TASK INSTRUCTIONS »
Some lines of these records may hold the word "discriminate"; state how many, using only the number.

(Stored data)

Lemma hash_bits_witness :
  Z.testbit (Identity.hash (mkRpcId 5 3)) 1
  = xorb (Z.testbit 5 1) ((1 <? 64) && Z.testbit 3 (1 - 1))
  /\ Identity.hash (mkRpcId 5 3) mod 2 = 5 mod 2.
Proof. apply (hash_bits (mkRpcId 5 3) 1). lia. Defined.

End Hash_bits.

(** ** Announcements over a run of the server *)

Section ServerListRun_facts.

Import ServerList ServerListRun.

Implicit Types (s : ServerListSystem) (evs : list Event).

Lemma minute_pos : 0 < minute.
Proof. reflexivity. Qed.

Lemma last_reading_ge t evs : monotone t evs -> t <= last_reading t evs.
Proof.
  revert t. induction evs as [|[now1 now2| |] rest IH]; intros t; simpl.
  - lia.
  - intros (H1 & H2 & Hm). specialize (IH _ Hm). lia.
  - apply IH.
  - apply IH.
Qed.

Lemma step_budget lo t s now1 now2 :
  t <= now1 -> now1 <= now2 ->
  budget lo t s -> budget lo now2 (Tick s now1 now2).
Proof.
  intros H1 H2 Hb. pose proof minute_pos as Hm. unfold budget in *.
  destruct (Z_lt_le_dec (m_nextAnnounce s) now1) as [Hlt|Hle].
  - rewrite Tick_announces by done. simpl.
    destruct (history s) as [|[b a|] rest] eqn:Eh; simpl in *;
      (split; [done|split; [lia|]]); nia.
  - rewrite Tick_idle by done.
    destruct (history s) as [|[b a|] rest] eqn:Eh; simpl in *;
      (split; [tauto|]); try split; lia.
Qed.

Lemma observer_budget lo t s : budget lo t s -> budget lo t (OnPlayerComponent s).
Proof.
  intros Hb. pose proof minute_pos as Hm. unfold budget in *. simpl.
  split; [done|].
  destruct (history s) as [|[b a|] rest] eqn:Eh; simpl in *; lia.
Qed.

Lemma run_budget lo t s evs :
  budget lo t s -> monotone t evs ->
  budget lo (last_reading t evs) (run s evs).
Proof.
  revert t s. induction evs as [|[now1 now2| |] rest IH]; intros t s Hb; simpl.
  - done.
  - intros (H1 & H2 & Hmono). apply IH; [|done]. by apply (step_budget lo t).
  - intros Hmono. apply IH; [|done]. by apply observer_budget.
  - intros Hmono. apply IH; [|done]. by apply observer_budget.
Qed.

Lemma create_budget lo : budget lo lo create.
Proof. unfold budget. simpl. lia. Qed.

Lemma run_resets s evs :
  resets (history (run s evs)) = resets (history s) + player_events evs.
Proof.
  revert s. induction evs as [|[now1 now2| |] rest IH]; intros s; simpl.
  - lia.
  - fold (run (Tick s now1 now2) rest). rewrite IH. unfold Tick.
    destruct (m_nextAnnounce s <? now1); simpl; lia.
  - fold (run (OnPlayerComponent s) rest). rewrite IH. simpl. lia.
  - fold (run (OnPlayerComponent s) rest). rewrite IH. simpl. lia.
Qed.
(** The three ways [set_admin_suspend] ends for a job. *)
Lemma set_admin_suspend_cases (strdup_fails : bool) (j : job) (set : Z) :
  (exec_vnode j = None /\ admin_suspend strdup_fails (Some j) set = Undefined) \/
  (exec_vnode j <> None /\ strdup_fails = true /\
   admin_suspend strdup_fails (Some j) set = Ok (Some j, [])) \/
  (exec_vnode j <> None /\ strdup_fails = false /\
   exists m,
     Forall (fun e => is_node_event e = true) m /\
     admin_suspend strdup_fails (Some j) set
     = Ok (Some (set_flags j
                   (if negb (set =? 0) then Z.lor (ji_svrflags j) JOB_SVFLG_AdmSuspd
                    else Z.land (ji_svrflags j) (Z.lnot JOB_SVFLG_AdmSuspd))),
           SgFlags (ji_svrflags j)
             (if negb (set =? 0) then Z.lor (ji_svrflags j) JOB_SVFLG_AdmSuspd
              else Z.land (ji_svrflags j) (Z.lnot JOB_SVFLG_AdmSuspd))
             :: m ++ [SgSaveNodes])).
Proof.
  unfold set_admin_suspend. destruct (exec_vnode j) as [execvn|]; [|left; auto].
  right. destruct strdup_fails; [left; repeat split; discriminate|].
  right. split; [discriminate|]. split; [reflexivity|].
  eexists. split; [apply (maintenance_trace set (parse_exec_vnode execvn))|].
  reflexivity.
Qed.

(** The bits outside the Suspend and the AdmSuspd flag are left alone by
    setting or clearing one of the two. *)
Lemma flag_bits_outside (f s a : Z) :
  Z.land (Z.lor f s) (Z.lnot (Z.lor s a)) = Z.land f (Z.lnot (Z.lor s a)) /\
  Z.land (Z.land f (Z.lnot s)) (Z.lnot (Z.lor s a)) = Z.land f (Z.lnot (Z.lor s a)) /\
  Z.land (Z.lor f a) (Z.lnot (Z.lor s a)) = Z.land f (Z.lnot (Z.lor s a)) /\
  Z.land (Z.land f (Z.lnot a)) (Z.lnot (Z.lor s a)) = Z.land f (Z.lnot (Z.lor s a)).
Proof.
  repeat split; apply Z.bits_inj'; intros n Hn;
    rewrite ?Z.land_spec, ?Z.lor_spec, ?Z.lnot_spec, ?Z.lor_spec by lia;
    destruct (Z.testbit f n), (Z.testbit s n), (Z.testbit a n); reflexivity.
Qed.

(** The ways [post_signal_req] ends when it returns: after an error of
    MOM, without touching the job, after a suspend and after a resume;
    [adm] is what [set_admin_suspend] did in between, if it was
    called. *)
Lemma post_signal_req_inv (strdup_fails : bool) (wt_aux2 : Z) (preq : batch_request)
    (pjob : option job) (tr : list sig_event) (j' : option job) :
  post_signal strdup_fails wt_aux2 preq pjob = Ok (tr, j') ->
  let sig_is name := streq (rq_signame preq) name in
  let suspend := sig_is SIG_SUSPEND || sig_is SIG_ADMIN_SUSPEND in
  let resume := negb suspend && (sig_is SIG_RESUME || sig_is SIG_ADMIN_RESUME) in
  let admin_part (called : bool) (old new : Z) (adm : list sig_event) :=
    ((called = false \/ strdup_fails = true) /\ adm = []) \/
    (called = true /\ strdup_fails = false /\
     exists m,
       adm = SgFlags old new :: m ++ [SgSaveNodes] /\
       Forall (fun e => is_node_event e = true) m) in
  exists pre,
    (pre = [SgRestoreConn] \/ pre = [SgDisconnect; SgRestoreConn]) /\
    ((brp_code preq <> 0 /\
      tr = pre ++ [SgLogEvent PBSEVENT_DEBUG] ++ (if resume then [SgRelResc] else [])
               ++ [SgReject (if brp_code preq =? PBSE_UNKJOBID then PBSE_INTERNAL
                             else brp_code preq)]) \/
     (brp_code preq = 0 /\ tr = pre ++ [SgReplyAck] /\
      forall j, pjob = Some j -> ji_state j = JOB_STATE_RUNNING ->
        (suspend = true /\ Z.land (ji_svrflags j) JOB_SVFLG_Suspend <> 0) \/
        (suspend = false /\ sig_is SIG_RESUME || sig_is SIG_ADMIN_RESUME = false)) \/
     (brp_code preq = 0 /\
      exists j adm ss,
        pjob = Some j /\ ji_state j = JOB_STATE_RUNNING /\ suspend = true /\
        Z.land (ji_svrflags j) JOB_SVFLG_Suspend = 0 /\
        tr = pre ++ [SgFlags (ji_svrflags j) (Z.lor (ji_svrflags j) JOB_SVFLG_Suspend);
                     SgRelResc]
                 ++ adm ++ [SgSetJobState JOB_STATE_RUNNING ss; SgReplyAck] /\
        let old := ji_svrflags
                     (rel_resc (set_flags j (Z.lor (ji_svrflags j) JOB_SVFLG_Suspend))) in
        admin_part (sig_is SIG_ADMIN_SUSPEND) old (Z.lor old JOB_SVFLG_AdmSuspd) adm) \/
     (brp_code preq = 0 /\
      exists j adm,
        pjob = Some j /\ ji_state j = JOB_STATE_RUNNING /\ suspend = false /\
        sig_is SIG_RESUME || sig_is SIG_ADMIN_RESUME = true /\
        tr = pre ++ [SgFlags (ji_svrflags j)
                       (Z.land (ji_svrflags j) (Z.lnot JOB_SVFLG_Suspend))]
                 ++ adm ++ [SgSetJobState JOB_STATE_RUNNING JOB_SUBSTATE_RUNNING;
                            SgReplyAck] /\
        let old := Z.land (ji_svrflags j) (Z.lnot JOB_SVFLG_Suspend) in
        admin_part (sig_is SIG_ADMIN_RESUME) old
                   (Z.land old (Z.lnot JOB_SVFLG_AdmSuspd)) adm)).
Proof.
  intros H. cbv zeta. unfold post_signal_req in H.
  exists ((if negb (wt_aux2 =? 1) then [SgDisconnect] else []) ++ [SgRestoreConn]).
  split; [destruct (negb (wt_aux2 =? 1)); auto|].
  destruct (Z.eqb_spec (brp_code preq) 0) as [Hrc|Hrc]; cbn [negb] in H.
  2:{ left. split; [exact Hrc|]. injection H as <- _. reflexivity. }
  right. destruct pjob as [j|].
  2:{ left. split; [exact Hrc|]. injection H as <- _.
      split; [reflexivity | intros j [=]]. }
  destruct (Z.eqb_spec (ji_state j) JOB_STATE_RUNNING) as [Hst|Hst].
  2:{ rewrite !andb_false_r in H. left. split; [exact Hrc|].
      injection H as <- _.
      split; [reflexivity | intros j0 [= <-] Hs; contradiction]. }
  rewrite !andb_true_r in H.
  destruct (streq (rq_signame preq) SIG_SUSPEND
            || streq (rq_signame preq) SIG_ADMIN_SUSPEND) eqn:Hsus.
  - destruct (Z.eqb_spec (Z.land (ji_svrflags j) JOB_SVFLG_Suspend) 0) as [Hfl|Hfl].
    2:{ left. split; [exact Hrc|]. injection H as <- _.
        split; [reflexivity | intros j0 [= <-] _; left; auto]. }
    right. left. split; [exact Hrc|].
    destruct (streq (rq_signame preq) SIG_ADMIN_SUSPEND) eqn:Hadm.
    + destruct (set_admin_suspend_cases strdup_fails
                  (rel_resc (set_flags j (Z.lor (ji_svrflags j) JOB_SVFLG_Suspend))) 1)
        as [(_ & Hu)|[(_ & Hsf & Hu)|(_ & Hsf & m & Hm & Hu)]];
        rewrite Hu in H; [discriminate| |].
      * injection H as <- _. eexists j, [], _.
        split; [reflexivity|]. split; [exact Hst|].
        split; [first [reflexivity | exact Hsus | rewrite Hadm; apply orb_true_r]|].
        split; [exact Hfl|]. split; [reflexivity | left; auto].
      * injection H as <- _.
        exists j,
          (SgFlags
             (ji_svrflags
                (rel_resc (set_flags j (Z.lor (ji_svrflags j) JOB_SVFLG_Suspend))))
             (Z.lor
                (ji_svrflags
                   (rel_resc (set_flags j (Z.lor (ji_svrflags j) JOB_SVFLG_Suspend))))
                JOB_SVFLG_AdmSuspd)
             :: m ++ [SgSaveNodes]).
        eexists.
        split; [reflexivity|]. split; [exact Hst|].
        split; [first [reflexivity | exact Hsus | rewrite Hadm; apply orb_true_r]|].
        split; [exact Hfl|]. split; [reflexivity|].
        right. split; [reflexivity|]. split; [exact Hsf|].
        exists m. split; [reflexivity | exact Hm].
    + injection H as <- _. eexists j, [], _.
      split; [reflexivity|]. split; [exact Hst|].
        split; [first [reflexivity | exact Hsus | rewrite Hadm; apply orb_true_r]|].
      split; [exact Hfl|]. split; [reflexivity | left; auto].
  - cbn [negb andb] in H.
    destruct (streq (rq_signame preq) SIG_RESUME
              || streq (rq_signame preq) SIG_ADMIN_RESUME) eqn:Hres.
    2:{ left. split; [exact Hrc|]. injection H as <- _.
        split; [reflexivity | intros j0 [= <-] _; right; auto]. }
    right. right. split; [exact Hrc|].
    destruct (streq (rq_signame preq) SIG_ADMIN_RESUME) eqn:Hadm.
    + destruct (set_admin_suspend_cases strdup_fails
                  (set_flags j (Z.land (ji_svrflags j) (Z.lnot JOB_SVFLG_Suspend))) 0)
        as [(_ & Hu)|[(_ & Hsf & Hu)|(_ & Hsf & m & Hm & Hu)]];
        rewrite Hu in H; [discriminate| |].
      * injection H as <- _. eexists j, [].
        split; [reflexivity|]. split; [exact Hst|]. split; [reflexivity|].
        split; [first [reflexivity | exact Hres | rewrite Hadm; apply orb_true_r]|].
        split; [reflexivity | left; auto].
      * injection H as <- _.
        exists j,
          (SgFlags
             (ji_svrflags
                (set_flags j (Z.land (ji_svrflags j) (Z.lnot JOB_SVFLG_Suspend))))
             (Z.land
                (ji_svrflags
                   (set_flags j (Z.land (ji_svrflags j) (Z.lnot JOB_SVFLG_Suspend))))
                (Z.lnot JOB_SVFLG_AdmSuspd))
             :: m ++ [SgSaveNodes]).
        split; [reflexivity|]. split; [exact Hst|]. split; [reflexivity|].
        split; [first [reflexivity | exact Hres | rewrite Hadm; apply orb_true_r]|].
        split; [reflexivity|].
        right. split; [reflexivity|]. split; [exact Hsf|].
        exists m. split; [reflexivity | exact Hm].
    + injection H as <- _. eexists j, [].
      split; [reflexivity|]. split; [exact Hst|]. split; [reflexivity|].
      split; [first [reflexivity | exact Hres | rewrite Hadm; apply orb_true_r]|].
      split; [reflexivity | left; auto].
Qed.

Lemma node_events_not_in (m : list sig_event) (e : sig_event) :
  Forall (fun e => is_node_event e = true) m -> is_node_event e = false -> ~ In e m.
Proof.
  intros Hm He Hin. rewrite Forall_forall in Hm.
  rewrite (Hm e) in He; [discriminate|]. apply list_elem_of_In. exact Hin.
Qed.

EXERCISE SOLUTION »
5